Non solo nessun complotto, ma conoscendo storie e persone, che hanno fatto delle nostre scuole statali una palestra di democrazia e di integrazione, nessun qualunquismo, bensì un moto di popolo partecipato e consapevole. Del resto, come si poteva immaginare che chi ha praticato e insegnato a generazioni, partecipazione, consapevolezza, coscienza critica e cittadinanza attiva potesse oggi accettare una scuola autoritaria e classista? Le fonti di questo ddl si registrano alla lettera e senza far demagogia, nei documenti di provenienza del mondo confindustriale e finanziario aggregati attorno alla cosiddetta associazione «Treelle» e nei disegni di legge Aprea del ventennio berlusconiano, con una ridondanza, persino, di antichi e famigerati regii decreti.

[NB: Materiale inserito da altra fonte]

Lemma cu_rest_read room c :
  0 ≤ cu_pos c → 0 ≤ room → cu_rest c = (Cursor_read room c).2 ++ cu_rest (Cursor_read room c).1 ∧ 0 ≤ cu_pos (Cursor_read room c).1.
Proof.
  intros Hp Hr. unfold Cursor_read. cbn [fst snd]. set (out := takeZ room (cu_rest c)).
  pose proof (len_nonneg out). split; [|cbn; lia]. unfold cu_rest at 2. cbn [cu_pos cu_data set_position].
  rewrite <- dropZ_dropZ by lia. fold (cu_rest c). unfold out at 2. rewrite len_takeZ_min by done.
  rewrite <- (takeZ_dropZ room (cu_rest c)) at 1. f_equal. destruct (Z.le_gt_cases room (len (cu_rest c))).
  - by rewrite Z.min_l.
  - by rewrite Z.min_r, !dropZ_all by lia.
Qed.

(** ** Reading to the end *)

Section read_to_end.
Context {E R : Type} `{!AsyncRead E R, !ReaderLaws E R}.

(** What was read and what is left are what was left, whatever the sizes of the
    buffers, the waits and the errors; after an empty read, all was read. *)
Lemma read_to_end_spec (caps : list Z) (r : R) :
  reader_ok r → Forall (λ c, 0 < c) caps →
  match read_to_end (E := E) caps r with
  | (r', out, e) =>
      reader_ok r' ∧ reader_whole r' = reader_whole r ∧ reader_rest r = out ++ reader_rest r' ∧ (e = true → out = reader_rest r)
  end.
Proof.
  intros Hok Hc. revert r Hok. induction Hc as [|cap caps Hcap _ IH]; intros r Hok; cbn [read_to_end]; [by split_and!|].
  destruct (poll_read_ok r (ReadBuf_new cap) Hok) as ((out & Hb & Hrest & _ & Hp) & Hok' & Hw); [rewrite rb_room_new; lia|].
  destruct (poll_read (r, ReadBuf_new cap)) as [[r1 b] [[[]|]|e|]]; cbn [fst snd] in *; [| | |done].
  - subst b. cbn [rb_filled ReadBuf_new rb_put app]. destruct (Z.eqb_spec (len out) 0) as [Ez|Hne].
    + apply len_0_nil in Ez as ->. rewrite Hrest. split_and!; try done. intros _.
      destruct (Hp eq_refl) as [Hr|Hr]; [rewrite rb_room_new in Hr; lia|congruence].
    + specialize (IH r1 Hok'). destruct (read_to_end caps r1) as [[r' more] e']. destruct IH as (H1 & H2 & H3 & H4).
      rewrite Hrest, H3, <- app_assoc. split_and!; try done; [congruence|]. intros He. by rewrite <- H3, (H4 He).
  - subst b out. cbn [rb_filled ReadBuf_new rb_put app]. specialize (IH r1 Hok').
    destruct (read_to_end caps r1) as [[r' more] e']. destruct IH as (H1 & H2 & H3 & H4). rewrite Hrest.
    split_and!; try done. congruence.
  - subst b. cbn [rb_filled ReadBuf_new rb_put app]. by split_and!.
Qed.

Hypothesis always_ready : ∀ r b, reader_ok r → 0 ≤ rb_room b → ∃ x, (poll_read (E := E) (r, b)).2 = Ok (Ready x).

(** A reader that never waits and does not fail comes to its end. *)
Lemma read_to_end_ends (caps : list Z) (r : R) :
  reader_ok r → Forall (λ c, 0 < c) caps → len (reader_rest r) < len caps → (read_to_end (E := E) caps r).2 = true.
Proof.
  intros Hok Hc. revert r Hok. induction Hc as [|cap caps Hcap _ IH]; intros r Hok Hl; cbn [read_to_end]; [len_lia|].
  destruct (poll_read_ok r (ReadBuf_new cap) Hok) as ((out & Hb & Hrest & _ & Hp) & Hok' & _); [rewrite rb_room_new; lia|].
  destruct (always_ready r (ReadBuf_new cap) Hok) as [[] Hr]; [rewrite rb_room_new; lia|].
  destruct (poll_read (r, ReadBuf_new cap)) as [[r1 b] p]. cbn [fst snd] in *. subst p.
  destruct (Z.eqb_spec (len (rb_filled b)) 0) as [|Hne]; [done|]. specialize (IH r1 Hok'). rewrite Hrest in Hl. subst b.
  cbn [rb_filled ReadBuf_new rb_put app] in Hne. destruct (read_to_end caps r1) as [[r' more] e']. apply IH. len_lia.
Qed.
End read_to_end.

(** ** The text decoder *)

Lemma text_decode_eq d buf :
  0 ≤ td_left d →
  text_decode d buf =
    (mkTextBodyDecoder (td_left d - Z.min (td_left d) (len buf)),
     mkText (if td_left d <=? len buf then TComplete else TPartial) (takeZ (td_left d) buf), dropZ (td_left d) buf).
Proof.
  intros Hd. unfold text_decode. pose proof (len_nonneg buf). destruct d as [n]. cbn [td_left] in *.
  destruct (Z.eqb_spec n 0) as [->|Hne]; [destruct (Z.leb_spec 0 (len buf)); [|lia]; by rewrite Z.min_l by done|].
  destruct (Z.leb_spec n (len buf)); [rewrite Z.min_l by done|rewrite Z.min_r by lia].
  - by rewrite Z.sub_diag.
  - destruct (Z.eqb_spec (n - len buf) 0); [lia|]. by rewrite !takeZ_all, !dropZ_all by lia.
Qed.
Lemma key_flow d buf e : at_place AtKey d buf e →
  flowed (λ d' buf', at_place AtOws d' buf' e ∧ (length buf' < length buf)%nat) e (step_key buf d).
Proof.
  intros (k & (Hv & Hc & Hh) & Hn & ->). unfold step_key, get_unparsed, decode_key. rewrite bind_st, bind_st. cbn [modify_st]. rewrite bind_st.
  unfold lift_res, get_header_name.
  pose proof (token_loop_ok (AKey k) (λ b, b =? 58) (byte_in HEADER_NAME_BYTES) false (rd_rest d) [] buf) as Ht.
  rewrite app_nil_r in Ht. destruct (token_loop _ _ _ _ buf) as [[tok u|read]| |].
  - destruct Ht as (b & r & -> & Hb & -> & Hl). { intros acc b Hb. cbn. unfold key_step. by rewrite Hb. }
    apply Z.eqb_eq in Hb as ->. rewrite bind_st, take_value_eq. cbn. split; [|cbn in Hl; lia]. exists k. by split_and!.
  - destruct Ht as [-> ->]. { intros acc b Hb. cbn. unfold key_step. by rewrite Hb. }
    cbn. eexists. split; [done|]. cbn. by split_and!.
  - destruct Ht as [-> ->]; [|done]. intros acc b Hb. cbn. unfold key_step. by rewrite Hb.
  - apply Ht. intros acc b Hb. cbn. unfold key_step. by rewrite Hb.
Qed.

Lemma ows_flow d buf e : at_place AtOws d buf e →
  flowed (λ d' buf', at_place AtValue d' buf' e ∧ (length buf' ≤ length buf)%nat) e (step_ows buf d).
Proof.
  intros (k & (Hv & Hc & Hh) & Hn & Hr & ->). unfold step_ows, get_unparsed, decode_ows. rewrite bind_st, bind_st. cbn [modify_st mret ST_ret].
  assert (match trim_ows buf with
    | Some u => run (AOws k (rd_head_key d)) buf = run (AValue k (rd_head_key d) []) u ∧ (length u ≤ length buf)%nat
    | None => run (AOws k (rd_head_key d)) buf = More (AOws k (rd_head_key d))
    end) as Ht.
  { induction buf as [|b buf IH]; [done|]. cbn [trim_ows run step]. destruct (_ || _); [|done].
    destruct (trim_ows buf); [|done]. destruct IH as [-> ?]. split; [done|cbn; lia]. }
  destruct (trim_ows buf) as [u|]; cbn.
  - destruct Ht as [-> Hl]. split; [|done]. exists k. cbn. rewrite Hr. by split_and!.
  - rewrite Ht. eexists. split; [done|]. cbn. by split_and!.
Qed.

Lemma value_flow d buf e : at_place AtValue d buf e →
  flowed (λ d' buf', at_place AtCrlf d' buf' e ∧ (length buf' ≤ length buf)%nat) e (step_value buf d).
Proof.
  intros (k & (Hv & Hc & Hh) & Hn & ->). unfold step_value, get_unparsed, decode_value. rewrite bind_st, bind_st. cbn [modify_st]. rewrite bind_st.
  unfold lift_res at 1, get_header_value.
  pose proof (token_loop_ok (AValue k (rd_head_key d)) is_crlf (byte_in HEADER_VALUE_BYTES) true (rd_rest d) [] buf) as Ht.
  rewrite app_nil_r in Ht. destruct (token_loop _ _ _ _ buf) as [[tok u|read]| |].
  - destruct Ht as (b & r & -> & Hb & -> & Hl). { intros acc b Hb. cbn. unfold value_step. by rewrite Hb. }
    rewrite bind_st, take_value_eq, bind_st. cbn [get_st rd_headers rd_set_rest rd_set_stage]. rewrite Hh. rewrite bind_st. cbn [put_st].
    rewrite bind_st. unfold lift_res. cbn [rd_head_key rd_rest rd_set_stage rd_set_rest run step]. unfold value_step. rewrite Hb.
    destruct (header_insert (rd_head_key d) (trim_end (rd_rest d ++ tok)) (kn_headers k)) as [h|err|] eqn:Ei.
    + cbn. split; [|done]. eexists (mkKnown (kn_version k) (kn_code k) h). split; [by split_and!|]. cbn. split_and!; [done|done|].
      by destruct (is_crlf_cases b Hb) as [->| ->].
    + done.
    + by apply header_insert_no_panic in Ei.
  - destruct Ht as [-> ->]. { intros acc b Hb. cbn. unfold value_step. by rewrite Hb. }
    cbn. eexists. split; [done|]. cbn. by split_and!.
  - destruct Ht as [-> ->]; [|done]. intros acc b Hb. cbn. unfold value_step. by rewrite Hb.
  - apply Ht. intros acc b Hb. cbn. unfold value_step. by rewrite Hb.
Qed.

Lemma crlf_flow d buf e : at_place AtCrlf d buf e →
  flowed (λ d' buf', at_place AtStart d' buf' e ∧ (length buf' ≤ length buf)%nat) e (step_crlf buf d).
Proof.
  intros (k & (Hv & Hc & Hh) & Hr & Hn & ->). unfold step_crlf, get_unparsed, decode_crlf. rewrite bind_st, bind_st. cbn [modify_st]. rewrite bind_st.
  unfold lift_res, consume_crlf, crlf_run. destruct buf as [|b buf].
  { cbn. eexists. split; [done|]. cbn. by split_and!; [..|apply Hn]. }
  destruct (Z.eqb_spec b 13) as [->|H13].
  - destruct buf as [|x buf]; cbn [run step].
    + cbn. eexists. split; [done|]. cbn. by split_and!.
    + destruct (x =? 10); [|done]. cbn. split; [|lia]. exists k. by split_and!.
  - destruct (b =? 10); [|done]. cbn. split; [|lia]. exists k. by split_and!.
Qed.

Lemma start_flow d buf e : at_place AtStart d buf e →
  flowed (λ d' buf', at_place AtKey d' buf' e ∧ (length buf' ≤ length buf)%nat) e (detect_blank buf d).
Proof.
  intros (k & (Hv & Hc & Hh) & Hn & Hr & ->). destruct buf as [|b buf]; cbn.
  { eexists. split; [done|]. cbn. by split_and!; [right|..]. }
  destruct (is_crlf b) eqn:Eb; cbn.
  - exists k, b, buf. by split_and!.
  - split; [|done]. exists k. cbn. rewrite Hr. split_and!; [by split_and!|done|]. unfold is_crlf in Eb. apply orb_false_iff in Eb as [-> ->]. done.
Qed.

(** A step from any place leads to the next. *)
Lemma place_flow p d buf e : at_place p d buf e →
  flowed (λ d' buf', at_place (next_place p) d' buf' e ∧ (length buf' ≤ length buf)%nat ∧ (p = AtKey → (length buf' < length buf)%nat)) e (place_step p buf d).
Proof.
  intros H. destruct p; cbn [place_step next_place];
    [pose proof (key_flow d buf e H) as Hf|pose proof (ows_flow d buf e H) as Hf|pose proof (value_flow d buf e H) as Hf
    |pose proof (crlf_flow d buf e H) as Hf|pose proof (start_flow d buf e H) as Hf];
    unfold flowed in *; repeat case_match; try done; destruct Hf as [? ?]; split_and!; try done; lia.
Qed.

(** The places from [p] on, and the place behind them. *)
Fixpoint places (n : nat) (p : Place) : list Place :=
  match n with O => [] | S n => p :: places n (next_place p) end.
Definition place_after (n : nat) (p : Place) : Place := Nat.iter n next_place p.

Lemma place_after_S n p : place_after (S n) p = place_after n (next_place p).
Proof. unfold place_after. induction n as [|n IH]; cbn in *; by f_equal. Qed.

Lemma run_places n p d buf e : at_place p d buf e →
  flowed (λ d' buf', at_place (place_after n p) d' buf' e ∧ (length buf' ≤ length buf)%nat ∧ (AtKey ∈ places n p → (length buf' < length buf)%nat))
    e (run_steps (map place_step (places n p)) buf d).
Proof.
  revert p d buf. induction n as [|n IH]; intros p d buf H; cbn [places map run_steps].
  { cbn. split_and!; [done|done|]. intros Hk. by apply elem_of_nil in Hk. }
  rewrite bind_st. pose proof (place_flow p d buf e H) as Hf. destruct (place_step p buf d) as [d1 [[buf1|r]|err|]]; [|done..].
  destruct Hf as (H1 & Hl & Hk). specialize (IH (next_place p) d1 buf1 H1). rewrite <- place_after_S in IH.
  destruct (run_steps _ buf1 d1) as [d2 [[buf2|r]|err|]]; try done. destruct IH as (H2 & Hl2 & Hk2).
  split_and!; [done|lia|]. intros Hin. apply elem_of_cons in Hin as [Hin|Hin]; [specialize (Hk (eq_sym Hin)); lia|specialize (Hk2 Hin); lia].
Qed.

(** The loop from any place does what the automaton does. *)
Definition returned (e : End) (x : ResponseDecoder * result RespError (option bytes)) : Prop :=
  flowed (λ _ _, False) e (match x with (d, Ok r) => (d, Ok (Return r)) | (d, Err err) => (d, Err err) | (d, Panic) => (d, Panic) end).

Lemma cycle_loop fuel p d buf e : at_place p d buf e → (length buf < fuel)%nat →
  returned e (steps_loop fuel (map place_step (places 5 p)) buf d).
Proof.
  revert d buf. induction fuel as [|fuel IH]; intros d buf H Hf; [lia|]. cbn [steps_loop]. rewrite bind_st.
  pose proof (run_places 5 p d buf e H) as Hr. destruct (run_steps _ buf d) as [d1 [[buf1|r]|err|]]; [|done..].
  destruct Hr as (H1 & _ & Hk). assert (place_after 5 p = p) as Hp by by destruct p. rewrite Hp in H1.
  apply IH; [done|]. assert (AtKey ∈ places 5 p) as Hin by (destruct p; cbn; rewrite !elem_of_cons; tauto). specialize (Hk Hin). lia.
Qed.

Lemma header_loop_ok p d buf e : at_place p d buf e → returned e (header_loop (map place_step (places 5 p)) buf d).
Proof. intros H. apply cycle_loop; [done|]. unfold header_fuel. lia. Qed.

(** *** The phases behind the status line *)

Lemma blank_crlf k d b r :
  known k d → rd_rest d = [] → rd_new_line d = false → is_crlf b = true →
  outcome (run (AStart k) (b :: r)) (blank_line_phase (b :: r) d).
Proof. intros Hk Hr Hn Hb. pose proof (blank_ok k d b r Hk Hr (λ _, Hb)) as H. by rewrite Hn in H. Qed.

Lemma header_phase_ok d buf e :
  returned e (decode_header buf d) → outcome e (header_phase buf d).
Proof.
  intros H. unfold header_phase. rewrite bind_st. unfold returned in H.
  destruct (decode_header buf d) as [d1 [[u|]|err|]]; cbn in H.
  - destruct H as (k & b & r & Hk & Hr & Hn & -> & Hb & ->). by apply blank_crlf.
  - destruct H as (a & -> & Hr). cbn. by eexists.
  - subst e. cbn. by eexists.
  - done.
Qed.

(** Where the decoder is, for a state of the automaton behind the status line. *)
Definition field_place (a : Auto) : option Place :=
  match a with
  | AStart _ => Some AtStart | AKey _ _ => Some AtKey | AOws _ _ => Some AtOws | AValue _ _ _ => Some AtValue | ACr _ => Some AtCrlf
  | _ => None
  end.

(** A CR that opens a segment behind a segment that ends in the CR of a field
    is taken, where the automaton refuses it. *)
Definition double_cr (a : Auto) (buf : bytes) : Prop := match a, buf with ACr _, 13 :: _ => True | _, _ => False end.

Lemma decode_header_ok a d buf :
  rel a d → is_Some (field_place a) → buf ≠ [] → ¬ double_cr a buf → returned (run a buf) (decode_header buf d).
Proof.
  destruct buf as [|b buf]; [done|]. intros H Hp _ Hd. unfold decode_header. rewrite bind_st. cbn [get_st].
  destruct a as [| | | |k|k acc|k key|k key acc|k|]; try by destruct Hp. all: destruct H as [Hs H].
  - destruct H as (Hk & Hr & Hn). destruct Hs as [-> | ->].
    + destruct (is_crlf b) eqn:Eb; [cbn; exists k, b, buf; by split_and!|]. apply (header_loop_ok AtKey). exists k. rewrite Hr.
      split_and!; [done|done|]. unfold is_crlf in Eb. apply orb_false_iff in Eb as [E1 E2]. cbn. by rewrite E1, E2.
    + apply (header_loop_ok AtStart). exists k. by split_and!.
  - rewrite Hs. apply (header_loop_ok AtKey). exists k. destruct H as (? & -> & ?). by split_and!.
  - rewrite Hs. apply (header_loop_ok AtOws). exists k. destruct H as (? & <- & ? & ?). by split_and!.
  - rewrite Hs. apply (header_loop_ok AtValue). exists k. destruct H as (? & <- & <- & ?). by split_and!.
  - rewrite Hs. apply (header_loop_ok AtCrlf). exists k. destruct H as (? & ? & ?). split_and!; try done. cbn [run step crlf_run].
    destruct (Z.eqb_spec b 13) as [->|]; [by destruct Hd|]. by destruct (b =? 10).
Qed.

(** ** The status line *)

Lemma init_ok v c d buf :
  rd_version d = Some v → rd_status_code d = Some c → rd_rest d = [] → rd_new_line d = false →
  outcome (run (AStart (mkKnown v c ∅)) buf) (header_phase_with_init buf d).
Proof.
  intros Hv Hc Hr Hn. unfold header_phase_with_init. rewrite bind_st. cbn [modify_st].
  destruct buf as [|b buf]; [cbn; eexists; split; [done|]; by split_and!; [left|..]|].
  assert (known (mkKnown v c ∅) (rd_set_headers (Some ∅) d)) as Hk by by split_and!.
  destruct (is_crlf b) eqn:Eb; [by apply blank_crlf|]. rewrite bind_st. cbn [modify_st]. apply header_phase_ok.
  apply (header_loop_ok AtKey). exists (mkKnown v c ∅). split; [by split_and!|]. cbn [rd_set_stage rd_set_headers rd_rest rd_new_line]. rewrite Hr.
  split; [done|]. unfold is_crlf in Eb. apply orb_false_iff in Eb as [E1 E2]. cbn. by rewrite E1, E2.
Qed.

Lemma status_crlf_ok v c d b buf :
  rd_version d = Some v → rd_status_code d = Some c → rd_rest d = [] → (rd_new_line d = false → is_crlf b = true) →
  outcome (run (if rd_new_line d then AStatusCr v c else AReason v c) (b :: buf)) (status_crlf_phase (b :: buf) d).
Proof.
  intros Hv Hc Hr Hb. unfold status_crlf_phase, decode_status_crlf. rewrite bind_st. cbn [modify_st]. rewrite !bind_st. cbn [get_st].
  rewrite bind_st. cbn [put_st rd_new_line rd_set_stage rd_set_new_line]. rewrite bind_st. unfold lift_res, consume_crlf.
  destruct (rd_new_line d); cbn [run step].
  - destruct (Z.eqb_spec b 13) as [->|H13]; [cbn; by eexists|]. destruct (b =? 10); [|by eexists].
    rewrite bind_st. cbn [modify_st mret ST_ret]. by apply init_ok.
  - destruct (is_crlf_cases b (Hb eq_refl)) as [->| ->]; cbn -[outcome run header_phase_with_init].
    + destruct buf as [|x buf]; [eexists; split; [done|by split_and!]|]. cbn [run step].
      destruct (x =? 10); [|by eexists]. by apply init_ok.
    + by apply init_ok.
Qed.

La demagogia sta negli straannunciati quattro miliardi di investimenti che sono soprattutto una partita di giro tra quanto oggi si spende in incarichi annuali e in supplenze brevi. Superati i primi dalle stabilizzazioni che impone all’Italia la Corte di Giustizia Europea, e non la magnanimità di Renzi! Cancellate le seconde, le supplenze brevi, dall’istituendo organico funzionale per gli insegnanti e dalla legge di stabilità per il personale Ata. Dando così, senza colpo ferire, il ben servito a più di centomila ulteriori precari della scuola: parte residua delle graduatorie a esaurimento e seconde e terze fasce delle graduatorie d’istituto. Dopo quello della Gelmini il più grande licenziamento di massa della storia repubblicana.
C’è una sola possibilità: disinnescare il ricatto, procedere per decreto alle assunzioni annunciate per il primo settembre e ad un piano straordinario di stabilizzazioni per tutti i precari, ed aprire, finalmente, un vero dibattito pubblico sulla scuola.